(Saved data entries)
========
Definition Passthrough_write_plaintext (plaintext : bytes) (r : Passthrough) : nat * Passthrough :=
  let room := SEND_LIMIT - blen (pt_outbound r) in
  let take_ := N.to_nat (N.min (blen plaintext) room) in
  (take_, r <| pt_outbound ::= λ b, b ++ take take_ plaintext |>).

#[global] Instance Passthrough_RecordIo : RecordIo Passthrough := {|
  rio_handle_transport_data := Passthrough_handle_transport_data;
  rio_poll_transport_transmit := Passthrough_poll_transport_transmit;
  rio_read_plaintext := Passthrough_read_plaintext;
  rio_write_plaintext := Passthrough_write_plaintext;
  rio_buffered_outbound := λ r, blen (pt_outbound r);
  rio_is_handshaking := λ _, false;
  rio_peer_identity := λ _, None;
  rio_peer_has_closed := λ _, false;
|}.

(** ** The hello *)

Definition ClusterId := bytes.

Inductive ConnRole := Dialer | Acceptor.

#[global] Instance ConnRole_eq_dec : EqDecision ConnRole.
Proof. solve_decision. Defined.

Definition LABEL_MAGIC : byte := low_byte 0xCA.
Definition LABEL_VERSION : byte := low_byte 3.
Definition HELLO_HEADER : nat := 1 + 1 + 16 + 2.
Definition MAX_PEER_ID_LEN : N := 1024.

Record LabelOptions := { lo_cluster : ClusterId; lo_local_id : bytes }.

Definition build_hello (cluster : ClusterId) (local_id : bytes) : bytes :=
  [LABEL_MAGIC] ++ [LABEL_VERSION] ++ cluster ++ to_be_bytes 2 (blen local_id) ++ local_id.

(** The first two bytes of a hello. *)
Definition hello_tag_ok (b : bytes) : bool :=
  bool_decide (head b = Some LABEL_MAGIC) && bool_decide (b !! 1%nat = Some LABEL_VERSION).

Definition hello_id_len (b : bytes) : N := from_be_bytes (take 2 (drop 18 b)).

Definition parse_hello_frame (frame : bytes) (our : ClusterId) : option bytes :=
  if (length frame <? HELLO_HEADER)%nat then None
  else if negb (hello_tag_ok frame) then None
  else if negb (bool_decide (take 16 (drop 2 frame) = our)) then None
  else
    let peer_id_len := hello_id_len frame in
    if (peer_id_len =? 0) || (MAX_PEER_ID_LEN <? peer_id_len) then None
    else if negb (N.of_nat (length frame) =? N.of_nat HELLO_HEADER + peer_id_len) then None
    else Some (drop HELLO_HEADER frame).

(** ** The labelled layer *)

Record Labeled (R : Type) := {
  lb_inner : R;
  lb_cluster : ClusterId;
  lb_local_hello : bytes;
  lb_role : ConnRole;
  lb_pending : bytes;
  lb_hello_out : bytes;
  lb_validated : option bytes;
  lb_failed : bool;
}.
Arguments Build_Labeled {R}.
Arguments lb_inner {R}.
Arguments lb_cluster {R}.
Arguments lb_local_hello {R}.
Arguments lb_role {R}.
Arguments lb_pending {R}.
Arguments lb_hello_out {R}.
Arguments lb_validated {R}.
Arguments lb_failed {R}.

#[global] Instance Labeled_eta {R} : Eta (Labeled R) := λ r,
  Build_Labeled (lb_inner r) (lb_cluster r) (lb_local_hello r) (lb_role r) (lb_pending r)
    (lb_hello_out r) (lb_validated r) (lb_failed r).

Section labeled.
Context {R : Type} `{!RecordIo R}.
Implicit Types (r : Labeled R).

(** One round hands over at least a byte or stops, so as many rounds as there
    are bytes are enough. *)
Fixpoint flush_hello_loop (fuel : nat) r : Labeled R :=
  match fuel, lb_hello_out r with
  | _, [] | O, _ => r
  | Datatypes.S fuel, out =>
      let '(n, inner) := rio_write_plaintext out (lb_inner r) in
      let r := r <| lb_inner := inner |> in
      if (n =? 0)%nat then r else flush_hello_loop fuel (r <| lb_hello_out ::= drop n |>)
  end.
========
=== ABOUT THIS TASK ===
Repeat the data in its entirety, character for character.

=== RESPONSE TO THE EXERCISE ===
Definition Passthrough_write_plaintext (plaintext : bytes) (r : Passthrough) : nat * Passthrough :=
  let room := SEND_LIMIT - blen (pt_outbound r) in
  let take_ := N.to_nat (N.min (blen plaintext) room) in
  (take_, r <| pt_outbound ::= λ b, b ++ take take_ plaintext |>).

#[global] Instance Passthrough_RecordIo : RecordIo Passthrough := {|
  rio_handle_transport_data := Passthrough_handle_transport_data;
  rio_poll_transport_transmit := Passthrough_poll_transport_transmit;
  rio_read_plaintext := Passthrough_read_plaintext;
  rio_write_plaintext := Passthrough_write_plaintext;
  rio_buffered_outbound := λ r, blen (pt_outbound r);
  rio_is_handshaking := λ _, false;
  rio_peer_identity := λ _, None;
  rio_peer_has_closed := λ _, false;
|}.

(** ** The hello *)

Definition ClusterId := bytes.

Inductive ConnRole := Dialer | Acceptor.

#[global] Instance ConnRole_eq_dec : EqDecision ConnRole.
Proof. solve_decision. Defined.

Definition LABEL_MAGIC : byte := low_byte 0xCA.
Definition LABEL_VERSION : byte := low_byte 3.
Definition HELLO_HEADER : nat := 1 + 1 + 16 + 2.
Definition MAX_PEER_ID_LEN : N := 1024.

Record LabelOptions := { lo_cluster : ClusterId; lo_local_id : bytes }.

Definition build_hello (cluster : ClusterId) (local_id : bytes) : bytes :=
  [LABEL_MAGIC] ++ [LABEL_VERSION] ++ cluster ++ to_be_bytes 2 (blen local_id) ++ local_id.

(** The first two bytes of a hello. *)
Definition hello_tag_ok (b : bytes) : bool :=
  bool_decide (head b = Some LABEL_MAGIC) && bool_decide (b !! 1%nat = Some LABEL_VERSION).

Definition hello_id_len (b : bytes) : N := from_be_bytes (take 2 (drop 18 b)).

Definition parse_hello_frame (frame : bytes) (our : ClusterId) : option bytes :=
  if (length frame <? HELLO_HEADER)%nat then None
  else if negb (hello_tag_ok frame) then None
  else if negb (bool_decide (take 16 (drop 2 frame) = our)) then None
  else
    let peer_id_len := hello_id_len frame in
    if (peer_id_len =? 0) || (MAX_PEER_ID_LEN <? peer_id_len) then None
    else if negb (N.of_nat (length frame) =? N.of_nat HELLO_HEADER + peer_id_len) then None
    else Some (drop HELLO_HEADER frame).

(** ** The labelled layer *)

Record Labeled (R : Type) := {
  lb_inner : R;
  lb_cluster : ClusterId;
  lb_local_hello : bytes;
  lb_role : ConnRole;
  lb_pending : bytes;
  lb_hello_out : bytes;
  lb_validated : option bytes;
  lb_failed : bool;
}.
Arguments Build_Labeled {R}.
Arguments lb_inner {R}.
Arguments lb_cluster {R}.
Arguments lb_local_hello {R}.
Arguments lb_role {R}.
Arguments lb_pending {R}.
Arguments lb_hello_out {R}.
Arguments lb_validated {R}.
Arguments lb_failed {R}.

#[global] Instance Labeled_eta {R} : Eta (Labeled R) := λ r,
  Build_Labeled (lb_inner r) (lb_cluster r) (lb_local_hello r) (lb_role r) (lb_pending r)
    (lb_hello_out r) (lb_validated r) (lb_failed r).

Section labeled.
Context {R : Type} `{!RecordIo R}.
Implicit Types (r : Labeled R).

(** One round hands over at least a byte or stops, so as many rounds as there
    are bytes are enough. *)
Fixpoint flush_hello_loop (fuel : nat) r : Labeled R :=
  match fuel, lb_hello_out r with
  | _, [] | O, _ => r
  | Datatypes.S fuel, out =>
      let '(n, inner) := rio_write_plaintext out (lb_inner r) in
      let r := r <| lb_inner := inner |> in
      if (n =? 0)%nat then r else flush_hello_loop fuel (r <| lb_hello_out ::= drop n |>)
  end.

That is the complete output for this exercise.